Stored records
-------

(** *** Sending *)

Lemma watched_resume ctx request saved action :
  rq_chain_id request = Some (cx_chain_id ctx) ->
  watched (fun _ fs => exists record, fs !! journal_identity request = Some record /\ saved_of record = Some saved)
    (resume jittered ctx request saved action) (fun _ => whatever).
Proof.
  intros Hchain. unfold resume. eapply watched_bind; [apply watched_lift|]. intros tx.
  eapply watched_known; [intros a fs [Hv _]; exact Hv|]. intros Hok.
  destruct (validate_same_intent _ _ _ Hok) as (Hsf & Hst & _ & _ & Hsc). look. destruct t as [receipt|].
  { do 2 look. by apply watched_ret. }
  do 3 look. eapply watched_bind; [apply watched_question|]. intros yes.
  eapply watched_bind; [apply watched_check|]. intros u. do 2 look.
  eapply (watched_bind _ (fun _ a fs => a = ToSend (sv_request saved) action true /\ sendable (sv_request saved) (sv_raw saved) fs)).
  - eapply watched_weaken; [apply (watched_recheck _ _ (sv_request saved) action (sendable (sv_request saved) (sv_raw saved)))| |done].
    + by rewrite Hsc.
    + intros a fs (-> & -> & a0 & Hv & record & Hr & Hs). split; [done|]. unfold sendable, journal_identity in *.
      rewrite Hsf, Hst, Hsc, Hr. simpl. unfold record_of.
      rewrite Hs. simpl. by rewrite bool_decide_true, (validate_signed_as request saved tx) by done.
  - intros v. apply watched_broadcast.
Qed.

Lemma watched_recover ctx request action id :
  rq_chain_id request = Some (cx_chain_id ctx) -> id = journal_identity request ->
  watched whatever (recover_existing jittered ctx request action id) (fun _ => whatever).
Proof.
  intros Hchain ->. unfold recover_existing. eapply watched_bind; [apply watched_read_journal|]. intros record.
  eapply watched_bind; [apply watched_lift|]. intros saved. do 3 look. destruct t1 as [evidence|].
  - eapply watched_bind; [|intros u; apply watched_throw]. by eapply watched_weaken; [apply watched_archive|..].
  - eapply watched_weaken; [by apply watched_resume| |done]. intros a fs (Hs & Hr & _). apply ok_or_ok in Hs. by exists record.
Qed.

Lemma prepare_request_intent rq from (s : A) p s' :
  prepare_request rq from s = (Ok p, s') ->
  rq_from p = rq_from rq /\ rq_to p = rq_to rq /\ rq_input p = rq_input rq /\ rq_value p = rq_value rq /\
  rq_chain_id p = rq_chain_id rq.
Proof.
  unfold prepare_request, mbind, M_bind. intros Hp.
  repeat match type of Hp with (match ?x with _ => _ end) = _ => destruct x as [[?|?] ?]; try discriminate Hp end.
  injection Hp as <- <-. done.
Qed.

Lemma watched_put_journal rq action id saved tx :
  id = journal_identity rq -> sv_request saved = rq -> validate rq saved = Ok tx ->
  watched (fun a fs => a = ToSend rq action true /\ fs !! id = None) (put_journal id (saved_json saved))
    (fun _ a fs => a = ToSend rq action true /\ sendable rq (sv_raw saved) fs).
Proof.
  intros -> <- Hv. pose proof (record_of_saved _ _ _ Hv) as Hrec.
  apply (watched_event _ _ (Journaled (journal_identity (sv_request saved)) (saved_json saved))
    (fun fs => <[journal_identity (sv_request saved) := saved_json saved]> fs)); [done..|].
  intros a fs (-> & Hn). simpl in *. rewrite Hrec, !bool_decide_true by done. simpl. eexists. split; [done|].
  split; [done|]. unfold sendable. by rewrite lookup_insert_eq.
Qed.

(** The new transaction, once it is approved. *)
Lemma watched_send_new ctx key request prepared from action :
  journal_identity prepared = journal_identity request -> rq_chain_id prepared = Some (cx_chain_id ctx) ->
  (forall saved, validate prepared saved = validate request saved) ->
  watched (fun a fs => a = ToSend prepared action false /\ fs !! journal_identity request = None)
    (recheck_governance jittered ctx from action;;
     count ← consult (eth_pending_count from);
     ensure (bool_decide (Some count = rq_nonce prepared))
       "sender nonce changed during review, rerun to prepare a new transaction";;
     consult (eth_call prepared);;
     envelope ← consult (sign_legacy key prepared);
     let saved := mkSaved prepared (Some 0) (encoded_2718 envelope) in
     lift (validate request saved);;
     on_disk (put_journal (journal_identity request) (saved_json saved));;
     broadcast (sv_raw saved)) (fun _ => whatever).
Proof.
  intros Hi Hchain Hv. eapply watched_bind; [by apply watched_recheck|]. intros ?; cbv beta. do 4 look.
  set (saved := mkSaved prepared (Some 0) _). cbv zeta. eapply watched_bind; [apply watched_lift|]. intros tx.
  eapply watched_known; [intros a fs [Hok _]; exact Hok|]. intros Hok.
  apply (watched_bind _ (fun _ a fs => a = ToSend prepared action true /\ sendable prepared (sv_raw saved) fs)).
  - apply watched_disk. eapply watched_weaken; [apply (watched_put_journal prepared action _ _ tx)| |done]; try done.
    + by rewrite Hv.
    + by intros a fs [_ Ha].
  - intros v. apply watched_broadcast.
Qed.

Lemma watched_send ctx request action :
  rq_chain_id request = Some (cx_chain_id ctx) ->
  watched whatever (send jittered env_var ctx request action) (fun _ => whatever).
Proof.
  intros Hchain. unfold send. do 5 look. eapply watched_bind; [apply watched_exists|]. intros [|].
  { by eapply watched_weaken; [apply watched_recover|..]. }
  do 2 look. eapply watched_bind; [apply watched_fact; [eauto with reads|apply prepare_request_intent]|].
  intros prepared. eapply watched_known; [intros a fs [Hp _]; exact Hp|]. intros (Hf & Ht & Hn & Hv & Hc).
  eapply watched_bind; [apply watched_question|]. intros yes.
  eapply watched_bind; [apply watched_check|]. intros u. do 2 look.
  eapply watched_weaken; [apply (watched_send_new ctx t4 request prepared t1 action)| |done].
  - unfold journal_identity. by rewrite Hf, Ht, Hc.
  - by rewrite Hc.
  - intros saved. by apply validate_intent.
  - intros a fs (-> & -> & a0 & _ & He & _). split; [done|]. symmetry in He.
    by apply bool_decide_eq_false, eq_None_not_Some in He.
Qed.

(** *** Commands *)

Lemma watched_save Q ctx updates : watched Q (save ctx updates) (fun _ => Q).
Proof.
  unfold save. look. apply monitored_get. intros s. do 2 look.
  apply (watched_bind Q (fun _ => Q)); [by apply watched_silent|]. intros u. look. by apply monitored_quiet.
Qed.

Lemma watched_load Q network chain options : watched Q (load network chain options) (fun _ => Q).
Proof.
  unfold load. do 5 look. apply (watched_bind Q (fun _ => Q)); [by apply monitored_quiet|]. intros u. by apply watched_ret.
Qed.

Lemma watched_roles Q ctx from asg : watched Q (read_roles ctx from asg) (fun _ => Q).
Proof.
  unfold read_roles. eapply watched_learn; [eauto with reads|intros s0 b0 s0'; apply observation_said|]. intros block Hb.
  do 5 (eapply watched_learn; [eauto with reads|intros s0 r0 s0'; apply consult_replied|]; intros ? ?).
  eapply watched_learn; [eauto with reads|intros s0 u0 s0'; apply canonical_said|]. intros u2 Hc.
  apply (watched_bind Q (fun _ => Q)); [by apply watched_silent|]. intros u. by apply watched_ret.
Qed.

Lemma watched_loose {T U} Q R (m : M A T) (f : T -> M A U) :
  watched Q m R -> (forall t, watched whatever (f t) (fun _ => whatever)) -> watched Q (m ≫= f) (fun _ => whatever).
Proof. intros Hm Hf. eapply watched_bind; [by eapply watched_post|exact Hf]. Qed.

Ltac roam :=
  first
    [ by apply watched_ret
    | by eapply watched_post, watched_reads; eauto with reads
    | by eapply watched_post; first [apply watched_governance|apply watched_prepare|apply watched_question|apply watched_save|
        apply watched_roles|apply watched_send|apply watched_load]
    | lazymatch goal with
      | |- watched _ (match ?x with _ => _ end) _ => destruct x; roam
      | |- watched _ (_ ≫= _) _ => eapply watched_loose; [roam|intros ?; roam]
      end ].

(** The runtime the contract must have. *)
Lemma watched_runtime {T} ctx from (f : Artifact -> bytes -> M A T) :
  (forall a runtime, built (E := E) ctx runtime -> watched whatever (f a runtime) (fun _ => whatever)) ->
  watched whatever (a ← artifact ctx; runtime ← expected_runtime (creation ctx a) from; f a runtime) (fun _ => whatever).
Proof.
  intros Hf. eapply watched_learn; [eauto with reads|intros s0 b0 s0'; apply artifact_said|]. intros a Ha.
  eapply watched_learn; [eauto with reads|intros s0 r0 s0'; apply expected_runtime_said|]. intros runtime [Hne Hrun].
  apply Hf. split; [done|]. by exists a, from.
Qed.

Lemma watched_reuse ctx options asg : watched whatever (reuse ctx options asg) (fun _ => whatever).
Proof. unfold reuse. apply (watched_runtime ctx (op_from options)). intros a runtime Hb. roam. Qed.
Lemma watched_deploy_new ctx options :
  watched whatever (deploy_new jittered env_var ctx options) (fun _ => whatever).
Proof.
  unfold deploy_new. look. eapply watched_bind; [apply watched_prepare|]. intros d.
  eapply watched_known; [intros a fs (Hb & Hc & _); exact (conj Hb Hc)|]. intros [Hb Hc].
  eapply watched_weaken; [|intros a fs _; exact I|done]. roam.
Qed.
Lemma watched_transfer ctx from asg runtime before target owner :
  built (E := E) ctx runtime ->
  watched whatever (transfer jittered env_var ctx from asg runtime before target owner) (fun _ => whatever).
Proof. intros Hb. unfold transfer, record_roles. roam. Qed.
Lemma watched_handoff ctx options selected :
  watched whatever (handoff jittered env_var ctx options selected) (fun _ => whatever).
Proof.
  unfold handoff, record_roles. look. apply (watched_runtime ctx (op_from options)). intros a runtime Hb.
  eapply watched_loose; [by apply watched_governance|]. intros _.
  eapply watched_loose; [apply watched_roles|]. intros before. destruct (negb _); [roam|].
  eapply watched_loose; [roam|]. intros _. eapply watched_loose; [roam|]. intros _.
  do 2 (eapply watched_loose; [by apply watched_transfer|]; intros _). roam.
Qed.

Lemma watched_run network chain action :
  watched whatever (run jittered env_var is_terminal network chain action) (fun _ => whatever).
Proof.
  unfold run. do 2 (eapply watched_loose; [roam|]; intros _). eapply watched_loose; [apply watched_load|]. intros ctx.
  do 6 (eapply watched_loose; [roam|]; intros _). destruct action; [|apply watched_handoff].
  unfold deploy. apply watched_look; [by eauto with reads|intros found]. destruct found; [apply watched_reuse|apply watched_deploy_new].
Qed.
End Audited.

(** C17: whatever the node, the disk and the operator do, the auditor accepts every
    run of [DeployAsg] and [HandoffAsg]: a transaction leaves the process only
    when the operator approved it exactly as it was shown, the factory and its
    prediction, or the governance contract, were verified again on its chain
    after the approval, and the signed bytes, one legacy transaction of that
    sender with exactly the target, calldata, value, chain, nonce, gas and price
    shown, are on file under its chain, sender and target.  A record is written
    where there is none, and removed when its removal was approved and a copy is
    on disk.  The files the auditor knows of are those on disk.  Verified means:
    the node answered, for a block below the head that was still canonical
    afterwards, the runtime code that the artifact's constructor builds and every
    setting the configuration and the policy want; a prediction is that of the
    configured factory, whose code is the checkout's, at the head and
    finalized. *)
Theorem asg_run_audited {E : Type} `{Host E, EvmNode E, DeployNode E, StepNode E, AsgNode E, AsgLib, EvmLib, StepLib,
    ConfigLib, CosmosAccounts, HashOrder, !SavedCodec} jittered env_var is_terminal network chain action
    (e : E) files retired evidence original :
  let s := (run jittered env_var is_terminal network chain action (mkAsg e files retired evidence original [])).2 in
  (exists st, asg_audit files (as_trace s) = Some st /\ aa_files st = as_journals s) /\
  forall ev, ev ∈ as_trace s -> truthful (E := E) ev.
Proof.
  cbv zeta. pose proof (watched_run jittered env_var is_terminal files network chain action
    (mkAsg e files retired evidence original []) ltac:(by eexists)) as Hr.
  destruct (run _ _ _ _ _ _ _) as [[u|why] s]; destruct Hr as (st & Hst & [Hf Ht] & _);
    (split; [by exists st|]); intros ev Hev; by apply (proj1 (list.Forall_forall _ _) Ht).
Qed.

-------

Copy the records above exactly, from the first line through the line containing "- eapply watched_weaken; [apply", and include nothing else.

TASK RESULT
(** *** Sending *)

Lemma watched_resume ctx request saved action :
  rq_chain_id request = Some (cx_chain_id ctx) ->
  watched (fun _ fs => exists record, fs !! journal_identity request = Some record /\ saved_of record = Some saved)
    (resume jittered ctx request saved action) (fun _ => whatever).
Proof.
  intros Hchain. unfold resume. eapply watched_bind; [apply watched_lift|]. intros tx.
  eapply watched_known; [intros a fs [Hv _]; exact Hv|]. intros Hok.
  destruct (validate_same_intent _ _ _ Hok) as (Hsf & Hst & _ & _ & Hsc). look. destruct t as [receipt|].
  { do 2 look. by apply watched_ret. }
  do 3 look. eapply watched_bind; [apply watched_question|]. intros yes.
  eapply watched_bind; [apply watched_check|]. intros u. do 2 look.
  eapply (watched_bind _ (fun _ a fs => a = ToSend (sv_request saved) action true /\ sendable (sv_request saved) (sv_raw saved) fs)).
  - eapply watched_weaken; [apply (watched_recheck _ _ (sv_request saved) action (sendable (sv_request saved) (sv_raw saved)))| |done].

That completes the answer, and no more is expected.